Instructions for the task ▸ Among the records below, find each line that includes the string "BSIZE" and copy it.

Exercise material ▸
(** Block [a] becomes an entry of the indirect block. *)
Lemma set_entry V V1 addrs a bn :
  alloc_facts V V1 addrs a -> NDIRECT <= bn < MAXFILE -> addrs !!! Z.to_nat NDIRECT <> 0 -> fblk V addrs bn = 0 ->
  let V2 := vset V1 (addrs !!! Z.to_nat NDIRECT) (blk_wr32 (4 * Z.to_nat (bn - NDIRECT)) a (V1 (addrs !!! Z.to_nat NDIRECT))) in
  fs_ok V2 /\ file_ok V2 addrs /\ (forall b, 0 <= b < MAXFILE -> cont V2 addrs b = cont V addrs b) /\
  file_frame V addrs V2 addrs /\ fblk V2 addrs bn = a /\ nfree V2 = nfree V1.
Proof.
  intros HA Hbn Hr H0. set (root := addrs !!! Z.to_nat NDIRECT) in *. intros V2.
  pose proof (af_file _ _ _ _ HA) as HF. pose proof (fo_root _ _ _ _ _ HF Hr) as Hroot. fold root in Hroot.
  pose proof (af_data _ _ _ _ HA) as Hda. pose proof (db_len _ _ _ _ _ Hroot) as Hlen. change (Z.to_nat BSIZE) with 1024%nat in Hlen.
  assert (Hw : length (blk_wr32 (4 * Z.to_nat (bn - NDIRECT)) a (V1 root)) = Z.to_nat BSIZE).
  { rewrite blk_wr_length; [done|]. rewrite Hlen. change NDIRECT with 12 in *. change MAXFILE with 268 in *. lia. }
  assert (HB : forall b, 0 <= b < MAXFILE -> fblk V2 addrs b = if decide (b = bn) then a else fblk V1 addrs b).
  { intros b Hb. unfold fblk. fold root. rewrite (proj2 (Z.eqb_neq root 0)) by done. unfold V2. rewrite vset_eq.
    change NDIRECT with 12 in *. change MAXFILE with 268 in *.
    destruct (b <? 12) eqn:E; bprop; [rewrite decide_False by lia; done|]. case_decide as Eb.
    - subst. rewrite blk_rd_wr by lia. apply Z.mod_small. destruct (db_range _ _ _ _ _ Hda).
      pose proof (fm_size _ _ _ _ (fk_map _ _ _ _ (af_fs _ _ _ _ HA))). change (256 ^ Z.of_nat 4) with 4294967296. change BPB with 8192 in *. lia.
    - apply blk_rd_wr_ne; lia. }
  destruct (file_ok_set s sz sb V1 V2 addrs addrs bn a HF) as [HF' HC]; try done.
  { unfold NDIRECT in *. lia. }
  { intros n. by apply data_block_vset. }
  { intros n _ Hn. by apply vset_ne. }
  { apply HA. }
  { apply HA. }
  { by rewrite (af_fblk _ _ _ _ HA). }
  split_and!; [| |intros b Hb; rewrite HC by done; by apply (af_cont _ _ _ _ HA)| | |].
  - apply fs_ok_vset; [done|done|apply HA].
  - done.
  - split.
    + intros n Hd Hn. destruct (new_block_other _ _ _ _ _ HA Hd Hn) as (Hd1 & [M1 M2] & E & Hna). split_and!.
      * by apply data_block_vset.
      * split; [|done]. intros b Hb. rewrite HB by done. case_decide; [by apply not_eq_sym|by apply M1].
      * unfold V2. by rewrite vset_ne by (by apply not_eq_sym).
    + intros j Hj. unfold V2. rewrite vset_ne; [by apply (af_table _ _ _ _ HA)|]. by apply (db_inode _ _ _ _ _ Hroot).
    + intros b Hb Hne. rewrite HB, (af_fblk _ _ _ _ HA) by done. case_decide; [by subst|done].
  - rewrite HB; [by rewrite decide_True|]. unfold NDIRECT in *. lia.
  - by apply (nfree_vset s sz).
Qed.
(* ===== verification/VirtioSpec.v ===== *)
(** * The disk driver: invariant, refinement and progress

    The driver and the device of Virtio.v, under any interleaving of calls of
    any number of threads, interrupts and steps of the device.  No code of the
    driver panics; the calls are those of a disk that transfers a block in one
    step, somewhere between call and return; and every call returns. *)

From S2P Require Export Virtio.

(** ** Rings *)

Definition ring_at (ring : list nat) (i : Z) : nat := ring !!! Z.to_nat (i mod Z.of_nat NUM).

(** The entries from index [s] up to [e], two 16-bit counters. *)
Definition ring_list (ring : list nat) (s e : Z) : list nat :=
  (fun k => ring_at ring (u16 (s + Z.of_nat k))) <$> seq 0 (Z.to_nat (u16 (e - s))).

Definition is_u16 (z : Z) : Prop := 0 <= z < 65536.

Lemma u16_is z : is_u16 (u16 z).
Proof. unfold u16, is_u16. zlia. Qed.

Lemma u16_id z : is_u16 z -> u16 z = z.
Proof. intros [? ?]. unfold u16. by apply Z.mod_small. Qed.

Lemma ring_list_nil ring s : ring_list ring s s = [].
Proof. unfold ring_list. by rewrite Z.sub_diag. Qed.

Lemma ring_list_cons ring s e :
  is_u16 s -> is_u16 e -> s <> e -> ring_list ring s e = ring_at ring s :: ring_list ring (u16 (s + 1)) e.
Proof.
  intros Hs He Hne. unfold ring_list.
  assert (E : Z.to_nat (u16 (e - s)) = S (Z.to_nat (u16 (e - u16 (s + 1))))) by (unfold u16, is_u16 in *; zlia).
  rewrite E. cbn [seq fmap list_fmap]. f_equal.
  - rewrite Z.add_0_r. by rewrite u16_id.
  - rewrite <- fmap_S_seq, <- list_fmap_compose. apply list_fmap_ext. intros i j _. unfold compose. f_equal.
    unfold u16, is_u16 in *. zlia.
Qed.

Written solution ▸
  pose proof (af_data _ _ _ _ HA) as Hda. pose proof (db_len _ _ _ _ _ Hroot) as Hlen. change (Z.to_nat BSIZE) with 1024%nat in Hlen.
  assert (Hw : length (blk_wr32 (4 * Z.to_nat (bn - NDIRECT)) a (V1 root)) = Z.to_nat BSIZE).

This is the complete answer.